### ABOUT THIS EXERCISE
One range is to be output from the listing below, exactly as written: the line with "0; readable := readable" to the line with "kfs : @fstate St;", both kept.

### DATA LISTING

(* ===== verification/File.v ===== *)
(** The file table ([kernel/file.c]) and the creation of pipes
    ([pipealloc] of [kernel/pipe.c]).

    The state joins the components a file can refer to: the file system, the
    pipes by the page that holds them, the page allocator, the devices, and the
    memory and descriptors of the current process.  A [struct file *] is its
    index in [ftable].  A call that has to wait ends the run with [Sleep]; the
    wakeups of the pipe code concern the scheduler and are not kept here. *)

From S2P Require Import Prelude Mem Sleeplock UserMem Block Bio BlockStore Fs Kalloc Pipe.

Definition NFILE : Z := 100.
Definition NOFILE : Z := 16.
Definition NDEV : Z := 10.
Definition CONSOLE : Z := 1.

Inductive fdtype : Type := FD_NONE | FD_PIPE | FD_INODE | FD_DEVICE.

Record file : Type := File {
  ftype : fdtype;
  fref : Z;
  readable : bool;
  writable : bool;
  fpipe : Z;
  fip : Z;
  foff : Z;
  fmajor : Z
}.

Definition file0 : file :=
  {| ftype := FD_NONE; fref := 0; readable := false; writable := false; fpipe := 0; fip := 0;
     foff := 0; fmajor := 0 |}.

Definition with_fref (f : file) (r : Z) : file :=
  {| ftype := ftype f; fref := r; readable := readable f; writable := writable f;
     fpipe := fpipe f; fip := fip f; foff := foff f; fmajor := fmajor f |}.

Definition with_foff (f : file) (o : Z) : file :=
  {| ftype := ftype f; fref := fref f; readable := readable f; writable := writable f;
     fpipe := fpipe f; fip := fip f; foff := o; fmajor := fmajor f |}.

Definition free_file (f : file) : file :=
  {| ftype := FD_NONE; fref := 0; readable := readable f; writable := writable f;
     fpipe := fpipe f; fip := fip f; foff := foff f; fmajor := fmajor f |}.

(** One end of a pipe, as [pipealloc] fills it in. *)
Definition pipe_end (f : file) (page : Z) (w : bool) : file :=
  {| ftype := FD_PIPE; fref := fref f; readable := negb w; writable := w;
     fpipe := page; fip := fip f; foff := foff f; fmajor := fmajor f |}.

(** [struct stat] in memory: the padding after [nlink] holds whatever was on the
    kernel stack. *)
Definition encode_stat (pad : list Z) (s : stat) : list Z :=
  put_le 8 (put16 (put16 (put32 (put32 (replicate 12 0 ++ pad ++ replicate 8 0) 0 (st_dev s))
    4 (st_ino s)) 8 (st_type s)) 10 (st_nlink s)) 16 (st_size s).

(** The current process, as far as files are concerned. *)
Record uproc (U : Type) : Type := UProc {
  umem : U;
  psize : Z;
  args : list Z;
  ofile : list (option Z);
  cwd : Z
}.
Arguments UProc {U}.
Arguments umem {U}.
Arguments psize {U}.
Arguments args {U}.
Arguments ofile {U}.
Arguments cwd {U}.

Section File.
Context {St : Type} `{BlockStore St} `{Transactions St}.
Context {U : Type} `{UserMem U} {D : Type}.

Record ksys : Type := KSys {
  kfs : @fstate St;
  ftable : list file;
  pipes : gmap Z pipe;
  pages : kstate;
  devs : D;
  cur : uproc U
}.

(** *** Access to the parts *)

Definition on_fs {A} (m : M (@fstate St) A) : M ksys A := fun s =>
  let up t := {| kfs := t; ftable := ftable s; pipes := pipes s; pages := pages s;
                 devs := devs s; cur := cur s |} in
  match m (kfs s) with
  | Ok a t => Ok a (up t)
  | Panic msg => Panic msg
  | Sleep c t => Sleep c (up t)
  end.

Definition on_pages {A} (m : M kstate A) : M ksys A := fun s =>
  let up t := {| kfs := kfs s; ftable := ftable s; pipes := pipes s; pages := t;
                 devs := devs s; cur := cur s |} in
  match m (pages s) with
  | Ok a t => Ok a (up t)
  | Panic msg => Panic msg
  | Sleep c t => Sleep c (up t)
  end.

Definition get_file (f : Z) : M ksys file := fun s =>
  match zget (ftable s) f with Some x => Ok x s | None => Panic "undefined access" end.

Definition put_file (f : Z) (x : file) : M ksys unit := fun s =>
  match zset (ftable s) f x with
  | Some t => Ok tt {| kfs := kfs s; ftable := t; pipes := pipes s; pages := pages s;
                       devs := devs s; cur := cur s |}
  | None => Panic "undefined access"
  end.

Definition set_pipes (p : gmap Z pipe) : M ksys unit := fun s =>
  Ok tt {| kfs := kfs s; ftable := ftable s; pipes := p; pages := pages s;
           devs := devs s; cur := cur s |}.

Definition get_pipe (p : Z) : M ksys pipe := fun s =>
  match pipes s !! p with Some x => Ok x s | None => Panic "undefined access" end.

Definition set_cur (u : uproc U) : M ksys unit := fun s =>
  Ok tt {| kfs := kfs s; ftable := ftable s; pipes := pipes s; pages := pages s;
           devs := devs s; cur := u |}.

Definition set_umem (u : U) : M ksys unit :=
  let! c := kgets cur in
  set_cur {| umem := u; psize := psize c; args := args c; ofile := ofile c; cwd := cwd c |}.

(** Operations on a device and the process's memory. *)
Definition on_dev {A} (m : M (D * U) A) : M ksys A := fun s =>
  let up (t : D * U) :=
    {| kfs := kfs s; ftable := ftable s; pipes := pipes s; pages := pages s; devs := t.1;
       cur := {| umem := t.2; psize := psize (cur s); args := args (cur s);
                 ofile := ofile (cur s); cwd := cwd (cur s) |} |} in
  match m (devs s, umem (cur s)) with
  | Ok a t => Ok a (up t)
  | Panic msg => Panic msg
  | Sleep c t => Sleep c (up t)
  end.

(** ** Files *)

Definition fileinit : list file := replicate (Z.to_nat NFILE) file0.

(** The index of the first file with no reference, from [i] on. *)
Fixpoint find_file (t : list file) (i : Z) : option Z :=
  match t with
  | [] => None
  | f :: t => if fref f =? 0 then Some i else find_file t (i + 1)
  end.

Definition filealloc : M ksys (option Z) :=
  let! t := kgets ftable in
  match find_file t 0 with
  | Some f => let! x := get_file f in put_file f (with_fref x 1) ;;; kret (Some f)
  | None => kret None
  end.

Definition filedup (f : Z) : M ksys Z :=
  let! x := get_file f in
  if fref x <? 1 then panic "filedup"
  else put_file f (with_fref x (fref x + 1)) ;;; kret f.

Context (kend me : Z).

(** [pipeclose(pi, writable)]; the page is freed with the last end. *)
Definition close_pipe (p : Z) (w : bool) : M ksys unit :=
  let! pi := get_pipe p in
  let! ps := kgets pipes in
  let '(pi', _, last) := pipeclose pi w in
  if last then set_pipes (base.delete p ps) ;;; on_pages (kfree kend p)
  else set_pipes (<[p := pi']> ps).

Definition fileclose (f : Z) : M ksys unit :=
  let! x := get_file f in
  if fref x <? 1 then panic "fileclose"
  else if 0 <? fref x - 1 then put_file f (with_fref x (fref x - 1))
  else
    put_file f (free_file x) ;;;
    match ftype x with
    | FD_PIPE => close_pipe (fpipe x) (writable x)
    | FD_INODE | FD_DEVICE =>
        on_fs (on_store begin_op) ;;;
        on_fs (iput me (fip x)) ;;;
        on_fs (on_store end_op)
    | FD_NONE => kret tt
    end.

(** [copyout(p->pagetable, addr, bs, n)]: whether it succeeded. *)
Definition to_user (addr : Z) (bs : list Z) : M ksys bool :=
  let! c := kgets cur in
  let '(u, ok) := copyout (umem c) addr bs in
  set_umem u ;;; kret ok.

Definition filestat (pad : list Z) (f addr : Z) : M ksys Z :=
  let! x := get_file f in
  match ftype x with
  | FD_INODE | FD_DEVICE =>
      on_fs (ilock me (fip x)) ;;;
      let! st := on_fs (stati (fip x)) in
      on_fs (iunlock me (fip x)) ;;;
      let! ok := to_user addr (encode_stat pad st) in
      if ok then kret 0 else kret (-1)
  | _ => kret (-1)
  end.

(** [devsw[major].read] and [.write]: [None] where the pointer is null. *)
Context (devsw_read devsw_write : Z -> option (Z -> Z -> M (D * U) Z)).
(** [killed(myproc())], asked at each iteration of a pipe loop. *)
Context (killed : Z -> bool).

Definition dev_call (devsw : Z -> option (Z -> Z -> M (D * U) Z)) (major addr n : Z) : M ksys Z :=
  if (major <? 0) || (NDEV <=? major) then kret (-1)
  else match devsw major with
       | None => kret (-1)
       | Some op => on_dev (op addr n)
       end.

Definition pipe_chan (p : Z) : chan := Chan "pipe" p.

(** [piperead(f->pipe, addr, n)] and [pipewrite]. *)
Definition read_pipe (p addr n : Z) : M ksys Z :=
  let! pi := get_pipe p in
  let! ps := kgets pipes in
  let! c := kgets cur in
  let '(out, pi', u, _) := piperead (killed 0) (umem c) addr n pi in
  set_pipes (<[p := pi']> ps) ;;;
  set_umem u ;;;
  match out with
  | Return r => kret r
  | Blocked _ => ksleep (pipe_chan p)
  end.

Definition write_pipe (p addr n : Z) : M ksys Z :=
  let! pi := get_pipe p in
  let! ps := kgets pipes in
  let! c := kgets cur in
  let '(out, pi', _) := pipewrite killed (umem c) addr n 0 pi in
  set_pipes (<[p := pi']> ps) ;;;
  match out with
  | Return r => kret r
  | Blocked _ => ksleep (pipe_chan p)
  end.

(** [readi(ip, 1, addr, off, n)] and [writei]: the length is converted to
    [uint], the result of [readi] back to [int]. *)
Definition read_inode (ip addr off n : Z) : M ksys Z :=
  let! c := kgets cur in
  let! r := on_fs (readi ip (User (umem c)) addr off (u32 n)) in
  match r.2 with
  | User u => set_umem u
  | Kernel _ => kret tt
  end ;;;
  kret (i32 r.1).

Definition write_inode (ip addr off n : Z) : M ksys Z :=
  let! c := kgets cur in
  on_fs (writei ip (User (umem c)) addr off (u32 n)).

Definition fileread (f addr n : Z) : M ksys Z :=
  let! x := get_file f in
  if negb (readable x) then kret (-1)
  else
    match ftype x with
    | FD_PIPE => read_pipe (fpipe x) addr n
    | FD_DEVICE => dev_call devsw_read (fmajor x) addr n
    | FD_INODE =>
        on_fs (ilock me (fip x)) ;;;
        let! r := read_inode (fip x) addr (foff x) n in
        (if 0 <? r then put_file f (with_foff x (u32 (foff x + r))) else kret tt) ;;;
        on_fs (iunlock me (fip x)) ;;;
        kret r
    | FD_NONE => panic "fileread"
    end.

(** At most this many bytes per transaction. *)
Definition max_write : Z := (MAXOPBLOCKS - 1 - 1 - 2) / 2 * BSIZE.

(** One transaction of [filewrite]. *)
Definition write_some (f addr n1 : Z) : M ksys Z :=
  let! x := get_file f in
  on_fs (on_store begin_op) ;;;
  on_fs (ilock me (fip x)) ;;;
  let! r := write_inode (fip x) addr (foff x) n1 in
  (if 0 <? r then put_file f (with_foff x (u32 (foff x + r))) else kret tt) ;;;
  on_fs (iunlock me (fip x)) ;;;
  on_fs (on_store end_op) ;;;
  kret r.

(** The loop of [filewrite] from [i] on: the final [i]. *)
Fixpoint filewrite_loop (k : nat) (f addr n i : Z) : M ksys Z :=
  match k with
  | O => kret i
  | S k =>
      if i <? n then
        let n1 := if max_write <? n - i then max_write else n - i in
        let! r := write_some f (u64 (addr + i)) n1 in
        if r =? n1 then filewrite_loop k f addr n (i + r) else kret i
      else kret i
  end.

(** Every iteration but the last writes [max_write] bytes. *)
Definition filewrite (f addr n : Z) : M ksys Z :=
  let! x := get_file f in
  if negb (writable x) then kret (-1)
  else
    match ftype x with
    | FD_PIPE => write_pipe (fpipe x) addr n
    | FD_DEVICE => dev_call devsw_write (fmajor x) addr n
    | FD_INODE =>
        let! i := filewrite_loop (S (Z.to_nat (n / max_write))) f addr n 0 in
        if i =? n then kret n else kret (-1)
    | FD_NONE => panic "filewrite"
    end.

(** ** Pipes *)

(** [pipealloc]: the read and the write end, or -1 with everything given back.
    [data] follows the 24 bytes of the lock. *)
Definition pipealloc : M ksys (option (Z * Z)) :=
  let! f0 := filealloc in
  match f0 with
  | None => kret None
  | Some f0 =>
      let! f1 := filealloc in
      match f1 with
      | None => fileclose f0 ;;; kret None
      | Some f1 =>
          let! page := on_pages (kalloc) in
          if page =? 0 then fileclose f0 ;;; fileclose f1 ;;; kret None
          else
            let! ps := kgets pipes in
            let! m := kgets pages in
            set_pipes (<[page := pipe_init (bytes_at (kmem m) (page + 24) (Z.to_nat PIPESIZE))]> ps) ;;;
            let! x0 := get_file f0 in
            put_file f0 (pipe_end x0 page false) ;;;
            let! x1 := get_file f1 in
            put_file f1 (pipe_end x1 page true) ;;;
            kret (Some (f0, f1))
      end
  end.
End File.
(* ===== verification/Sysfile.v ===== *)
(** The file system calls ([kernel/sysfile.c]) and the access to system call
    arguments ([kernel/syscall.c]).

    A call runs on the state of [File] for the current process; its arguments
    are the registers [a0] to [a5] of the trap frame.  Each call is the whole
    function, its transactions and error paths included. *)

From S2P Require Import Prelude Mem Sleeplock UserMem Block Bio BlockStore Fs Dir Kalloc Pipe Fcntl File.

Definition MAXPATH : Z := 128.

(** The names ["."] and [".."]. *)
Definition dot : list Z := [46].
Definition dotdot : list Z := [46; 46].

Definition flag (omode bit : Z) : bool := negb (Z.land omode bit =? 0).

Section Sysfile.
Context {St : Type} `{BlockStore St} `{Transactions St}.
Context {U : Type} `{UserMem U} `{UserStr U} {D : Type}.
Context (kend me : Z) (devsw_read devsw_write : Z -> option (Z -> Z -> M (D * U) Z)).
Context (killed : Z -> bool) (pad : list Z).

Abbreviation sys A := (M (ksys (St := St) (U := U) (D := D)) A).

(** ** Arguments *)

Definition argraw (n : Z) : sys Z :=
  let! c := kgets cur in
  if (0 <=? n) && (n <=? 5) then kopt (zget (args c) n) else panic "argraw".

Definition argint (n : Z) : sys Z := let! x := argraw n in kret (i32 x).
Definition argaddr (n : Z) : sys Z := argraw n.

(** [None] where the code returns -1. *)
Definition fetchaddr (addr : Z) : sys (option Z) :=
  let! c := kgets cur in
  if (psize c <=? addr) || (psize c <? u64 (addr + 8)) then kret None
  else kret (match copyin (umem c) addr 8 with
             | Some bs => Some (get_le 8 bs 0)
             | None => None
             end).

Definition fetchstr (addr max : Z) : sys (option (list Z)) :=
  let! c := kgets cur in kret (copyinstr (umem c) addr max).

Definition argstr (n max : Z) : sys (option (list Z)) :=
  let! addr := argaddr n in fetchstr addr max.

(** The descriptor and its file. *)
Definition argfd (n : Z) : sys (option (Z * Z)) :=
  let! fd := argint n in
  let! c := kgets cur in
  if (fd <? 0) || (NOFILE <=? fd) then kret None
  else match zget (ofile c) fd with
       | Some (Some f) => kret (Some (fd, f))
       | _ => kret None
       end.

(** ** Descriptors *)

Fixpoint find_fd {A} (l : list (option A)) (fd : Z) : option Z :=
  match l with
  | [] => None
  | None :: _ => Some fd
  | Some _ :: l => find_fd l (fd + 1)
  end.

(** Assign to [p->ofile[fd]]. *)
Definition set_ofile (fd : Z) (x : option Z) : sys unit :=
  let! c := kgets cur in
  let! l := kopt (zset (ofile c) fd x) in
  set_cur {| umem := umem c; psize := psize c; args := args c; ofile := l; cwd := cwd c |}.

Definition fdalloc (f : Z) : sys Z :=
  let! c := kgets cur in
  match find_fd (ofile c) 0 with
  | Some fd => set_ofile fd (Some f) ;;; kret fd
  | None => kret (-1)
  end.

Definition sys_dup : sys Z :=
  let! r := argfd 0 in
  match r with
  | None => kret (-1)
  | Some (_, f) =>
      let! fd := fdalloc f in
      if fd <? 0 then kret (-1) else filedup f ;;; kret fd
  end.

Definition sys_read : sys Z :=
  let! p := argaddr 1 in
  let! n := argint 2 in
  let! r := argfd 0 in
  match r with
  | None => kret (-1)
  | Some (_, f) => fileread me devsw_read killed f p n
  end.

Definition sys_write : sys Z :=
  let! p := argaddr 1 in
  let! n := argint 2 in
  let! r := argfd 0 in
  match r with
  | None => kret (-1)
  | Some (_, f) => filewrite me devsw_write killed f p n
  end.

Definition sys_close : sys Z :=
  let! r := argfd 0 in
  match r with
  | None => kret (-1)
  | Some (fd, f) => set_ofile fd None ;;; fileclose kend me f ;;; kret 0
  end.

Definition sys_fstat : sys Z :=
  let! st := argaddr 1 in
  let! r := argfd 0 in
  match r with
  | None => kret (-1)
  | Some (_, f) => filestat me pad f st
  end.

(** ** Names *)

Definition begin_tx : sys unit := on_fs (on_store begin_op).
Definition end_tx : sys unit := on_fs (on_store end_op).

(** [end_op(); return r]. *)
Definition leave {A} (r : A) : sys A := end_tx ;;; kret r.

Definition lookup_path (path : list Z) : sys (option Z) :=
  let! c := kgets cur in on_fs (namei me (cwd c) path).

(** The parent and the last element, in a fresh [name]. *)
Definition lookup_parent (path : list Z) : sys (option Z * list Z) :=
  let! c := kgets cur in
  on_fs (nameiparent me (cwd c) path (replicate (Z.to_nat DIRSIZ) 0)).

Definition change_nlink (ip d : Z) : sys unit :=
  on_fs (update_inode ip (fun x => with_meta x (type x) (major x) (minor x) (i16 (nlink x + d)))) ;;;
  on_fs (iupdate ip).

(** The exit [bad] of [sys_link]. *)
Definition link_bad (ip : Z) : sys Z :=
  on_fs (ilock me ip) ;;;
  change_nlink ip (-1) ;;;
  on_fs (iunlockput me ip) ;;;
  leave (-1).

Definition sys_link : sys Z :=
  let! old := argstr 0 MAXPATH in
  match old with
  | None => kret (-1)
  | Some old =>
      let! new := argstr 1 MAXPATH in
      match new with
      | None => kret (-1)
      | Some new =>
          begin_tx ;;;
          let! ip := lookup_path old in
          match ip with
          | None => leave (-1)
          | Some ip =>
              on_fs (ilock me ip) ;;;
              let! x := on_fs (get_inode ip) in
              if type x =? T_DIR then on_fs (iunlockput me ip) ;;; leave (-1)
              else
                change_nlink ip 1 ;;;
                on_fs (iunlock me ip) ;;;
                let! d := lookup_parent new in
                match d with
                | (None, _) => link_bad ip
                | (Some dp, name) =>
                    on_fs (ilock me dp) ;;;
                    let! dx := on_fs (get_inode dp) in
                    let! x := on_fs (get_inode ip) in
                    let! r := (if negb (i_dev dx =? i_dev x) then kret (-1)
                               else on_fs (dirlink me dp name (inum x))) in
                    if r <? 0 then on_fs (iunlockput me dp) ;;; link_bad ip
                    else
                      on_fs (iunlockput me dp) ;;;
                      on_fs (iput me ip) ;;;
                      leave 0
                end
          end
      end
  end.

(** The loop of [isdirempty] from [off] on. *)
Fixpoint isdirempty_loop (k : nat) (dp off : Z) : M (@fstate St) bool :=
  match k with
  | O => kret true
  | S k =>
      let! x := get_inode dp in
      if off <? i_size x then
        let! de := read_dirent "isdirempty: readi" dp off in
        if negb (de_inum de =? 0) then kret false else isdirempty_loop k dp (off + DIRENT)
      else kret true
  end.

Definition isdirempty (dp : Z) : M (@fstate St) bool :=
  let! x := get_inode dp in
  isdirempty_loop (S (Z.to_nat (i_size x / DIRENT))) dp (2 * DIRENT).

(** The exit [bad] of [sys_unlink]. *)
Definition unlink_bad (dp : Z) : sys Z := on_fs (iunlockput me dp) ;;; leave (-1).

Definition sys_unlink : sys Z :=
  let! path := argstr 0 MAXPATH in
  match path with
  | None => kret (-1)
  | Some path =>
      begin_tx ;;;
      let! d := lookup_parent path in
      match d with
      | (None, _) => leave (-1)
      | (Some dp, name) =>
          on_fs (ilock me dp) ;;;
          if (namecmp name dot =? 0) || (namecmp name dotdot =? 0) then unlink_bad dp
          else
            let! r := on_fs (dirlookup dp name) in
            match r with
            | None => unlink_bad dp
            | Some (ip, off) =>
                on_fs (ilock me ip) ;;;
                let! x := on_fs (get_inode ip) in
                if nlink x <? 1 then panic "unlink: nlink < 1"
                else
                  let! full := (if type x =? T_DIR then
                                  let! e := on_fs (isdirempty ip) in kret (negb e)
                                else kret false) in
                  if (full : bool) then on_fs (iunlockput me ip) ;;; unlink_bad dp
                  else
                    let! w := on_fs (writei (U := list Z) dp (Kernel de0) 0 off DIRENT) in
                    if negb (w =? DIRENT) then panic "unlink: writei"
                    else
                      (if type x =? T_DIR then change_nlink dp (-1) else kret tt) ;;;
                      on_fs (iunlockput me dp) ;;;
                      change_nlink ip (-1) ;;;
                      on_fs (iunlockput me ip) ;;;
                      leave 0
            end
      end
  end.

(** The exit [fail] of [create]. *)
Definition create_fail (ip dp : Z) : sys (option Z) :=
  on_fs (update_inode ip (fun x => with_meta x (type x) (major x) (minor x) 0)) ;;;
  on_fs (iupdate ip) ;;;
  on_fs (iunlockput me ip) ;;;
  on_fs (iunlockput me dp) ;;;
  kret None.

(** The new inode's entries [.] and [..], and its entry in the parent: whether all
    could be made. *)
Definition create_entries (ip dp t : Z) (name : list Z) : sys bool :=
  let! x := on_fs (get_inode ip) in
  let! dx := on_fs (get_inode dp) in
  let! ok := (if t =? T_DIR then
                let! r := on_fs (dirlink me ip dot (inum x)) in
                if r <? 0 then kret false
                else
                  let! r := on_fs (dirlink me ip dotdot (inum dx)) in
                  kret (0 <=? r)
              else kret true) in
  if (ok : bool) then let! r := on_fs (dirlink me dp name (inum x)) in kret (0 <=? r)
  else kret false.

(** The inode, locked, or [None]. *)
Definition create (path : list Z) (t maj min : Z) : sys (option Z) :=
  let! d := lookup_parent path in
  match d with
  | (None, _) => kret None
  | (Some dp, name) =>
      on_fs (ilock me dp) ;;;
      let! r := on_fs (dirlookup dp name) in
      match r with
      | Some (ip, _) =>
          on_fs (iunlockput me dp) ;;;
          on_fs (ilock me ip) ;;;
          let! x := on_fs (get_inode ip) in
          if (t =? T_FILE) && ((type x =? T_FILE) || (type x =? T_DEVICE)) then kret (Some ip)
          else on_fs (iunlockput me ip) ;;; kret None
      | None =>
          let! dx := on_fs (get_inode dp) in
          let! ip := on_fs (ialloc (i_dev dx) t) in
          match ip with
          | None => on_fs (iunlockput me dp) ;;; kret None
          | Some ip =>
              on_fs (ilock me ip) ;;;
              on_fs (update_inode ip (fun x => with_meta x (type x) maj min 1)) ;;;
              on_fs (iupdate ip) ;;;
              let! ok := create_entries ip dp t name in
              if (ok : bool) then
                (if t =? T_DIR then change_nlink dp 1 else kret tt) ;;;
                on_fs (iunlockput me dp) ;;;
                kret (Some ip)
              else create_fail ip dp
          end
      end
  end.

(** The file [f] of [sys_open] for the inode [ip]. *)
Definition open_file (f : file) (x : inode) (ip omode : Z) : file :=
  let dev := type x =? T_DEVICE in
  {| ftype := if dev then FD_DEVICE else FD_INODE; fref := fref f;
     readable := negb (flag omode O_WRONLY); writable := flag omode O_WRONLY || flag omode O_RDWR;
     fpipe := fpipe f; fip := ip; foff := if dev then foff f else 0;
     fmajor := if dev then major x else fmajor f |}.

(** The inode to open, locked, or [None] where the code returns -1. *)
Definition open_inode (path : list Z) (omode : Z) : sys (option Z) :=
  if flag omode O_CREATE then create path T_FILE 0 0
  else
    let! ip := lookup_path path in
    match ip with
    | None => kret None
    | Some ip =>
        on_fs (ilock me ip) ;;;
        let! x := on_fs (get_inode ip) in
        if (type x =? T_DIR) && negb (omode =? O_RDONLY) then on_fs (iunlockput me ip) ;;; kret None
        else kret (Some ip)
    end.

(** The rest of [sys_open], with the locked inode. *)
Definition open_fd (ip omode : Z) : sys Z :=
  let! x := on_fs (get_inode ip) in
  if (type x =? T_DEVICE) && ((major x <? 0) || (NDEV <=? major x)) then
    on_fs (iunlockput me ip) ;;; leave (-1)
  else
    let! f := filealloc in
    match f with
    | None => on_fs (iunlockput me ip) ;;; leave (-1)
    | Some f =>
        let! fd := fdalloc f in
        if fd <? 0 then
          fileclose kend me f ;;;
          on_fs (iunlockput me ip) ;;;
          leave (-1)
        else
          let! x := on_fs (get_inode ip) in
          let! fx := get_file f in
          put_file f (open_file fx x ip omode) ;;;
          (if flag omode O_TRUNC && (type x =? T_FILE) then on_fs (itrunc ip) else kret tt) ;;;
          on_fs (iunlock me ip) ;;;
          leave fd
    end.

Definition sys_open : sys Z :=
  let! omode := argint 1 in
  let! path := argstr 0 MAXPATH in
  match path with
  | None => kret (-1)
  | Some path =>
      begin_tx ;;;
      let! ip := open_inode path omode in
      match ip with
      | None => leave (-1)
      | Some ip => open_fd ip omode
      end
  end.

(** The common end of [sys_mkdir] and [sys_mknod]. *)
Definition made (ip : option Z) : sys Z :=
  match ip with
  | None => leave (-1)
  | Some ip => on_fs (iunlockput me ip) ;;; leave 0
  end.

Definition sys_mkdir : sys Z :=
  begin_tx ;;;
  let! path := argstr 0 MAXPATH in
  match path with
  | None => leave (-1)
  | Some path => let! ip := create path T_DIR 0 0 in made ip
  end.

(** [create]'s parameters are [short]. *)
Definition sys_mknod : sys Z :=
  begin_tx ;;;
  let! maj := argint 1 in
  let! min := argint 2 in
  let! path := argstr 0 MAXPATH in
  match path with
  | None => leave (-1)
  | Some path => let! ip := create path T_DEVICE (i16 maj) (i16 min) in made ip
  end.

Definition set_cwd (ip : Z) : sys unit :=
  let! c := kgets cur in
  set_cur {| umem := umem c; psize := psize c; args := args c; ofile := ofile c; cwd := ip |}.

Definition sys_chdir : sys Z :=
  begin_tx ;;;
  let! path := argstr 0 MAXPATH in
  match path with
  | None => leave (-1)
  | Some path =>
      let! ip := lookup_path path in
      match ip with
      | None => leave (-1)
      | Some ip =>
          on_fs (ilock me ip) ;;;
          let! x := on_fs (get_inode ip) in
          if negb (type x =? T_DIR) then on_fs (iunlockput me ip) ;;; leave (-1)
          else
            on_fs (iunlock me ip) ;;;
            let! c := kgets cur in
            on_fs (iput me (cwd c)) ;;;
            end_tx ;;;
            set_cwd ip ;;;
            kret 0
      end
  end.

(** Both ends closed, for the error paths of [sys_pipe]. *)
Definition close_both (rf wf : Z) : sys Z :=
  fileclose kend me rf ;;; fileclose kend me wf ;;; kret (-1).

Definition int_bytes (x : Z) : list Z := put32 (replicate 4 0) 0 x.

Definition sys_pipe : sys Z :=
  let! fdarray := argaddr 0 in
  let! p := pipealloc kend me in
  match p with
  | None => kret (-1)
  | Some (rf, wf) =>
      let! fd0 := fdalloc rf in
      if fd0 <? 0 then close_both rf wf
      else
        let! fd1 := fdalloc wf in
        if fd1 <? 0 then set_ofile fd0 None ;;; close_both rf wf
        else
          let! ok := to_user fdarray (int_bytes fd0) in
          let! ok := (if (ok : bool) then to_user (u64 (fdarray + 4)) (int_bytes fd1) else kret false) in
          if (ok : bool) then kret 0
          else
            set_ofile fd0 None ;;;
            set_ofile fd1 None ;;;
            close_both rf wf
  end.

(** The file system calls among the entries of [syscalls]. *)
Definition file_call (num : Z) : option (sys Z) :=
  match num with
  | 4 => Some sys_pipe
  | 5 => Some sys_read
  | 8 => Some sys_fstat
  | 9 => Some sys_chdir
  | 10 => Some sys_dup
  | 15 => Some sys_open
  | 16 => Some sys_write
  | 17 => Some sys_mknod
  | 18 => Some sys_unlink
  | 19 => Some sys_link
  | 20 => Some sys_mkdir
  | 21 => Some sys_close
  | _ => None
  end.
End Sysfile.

### EXERCISE OUTPUT
  {| ftype := FD_NONE; fref := 0; readable := readable f; writable := writable f;
     fpipe := fpipe f; fip := fip f; foff := foff f; fmajor := fmajor f |}.

(** One end of a pipe, as [pipealloc] fills it in. *)
Definition pipe_end (f : file) (page : Z) (w : bool) : file :=
  {| ftype := FD_PIPE; fref := fref f; readable := negb w; writable := w;
     fpipe := page; fip := fip f; foff := foff f; fmajor := fmajor f |}.

(** [struct stat] in memory: the padding after [nlink] holds whatever was on the
    kernel stack. *)
Definition encode_stat (pad : list Z) (s : stat) : list Z :=
  put_le 8 (put16 (put16 (put32 (put32 (replicate 12 0 ++ pad ++ replicate 8 0) 0 (st_dev s))
    4 (st_ino s)) 8 (st_type s)) 10 (st_nlink s)) 16 (st_size s).

(** The current process, as far as files are concerned. *)
Record uproc (U : Type) : Type := UProc {
  umem : U;
  psize : Z;
  args : list Z;
  ofile : list (option Z);
  cwd : Z
}.
Arguments UProc {U}.
Arguments umem {U}.
Arguments psize {U}.
Arguments args {U}.
Arguments ofile {U}.
Arguments cwd {U}.

Section File.
Context {St : Type} `{BlockStore St} `{Transactions St}.
Context {U : Type} `{UserMem U} {D : Type}.

Record ksys : Type := KSys {
  kfs : @fstate St;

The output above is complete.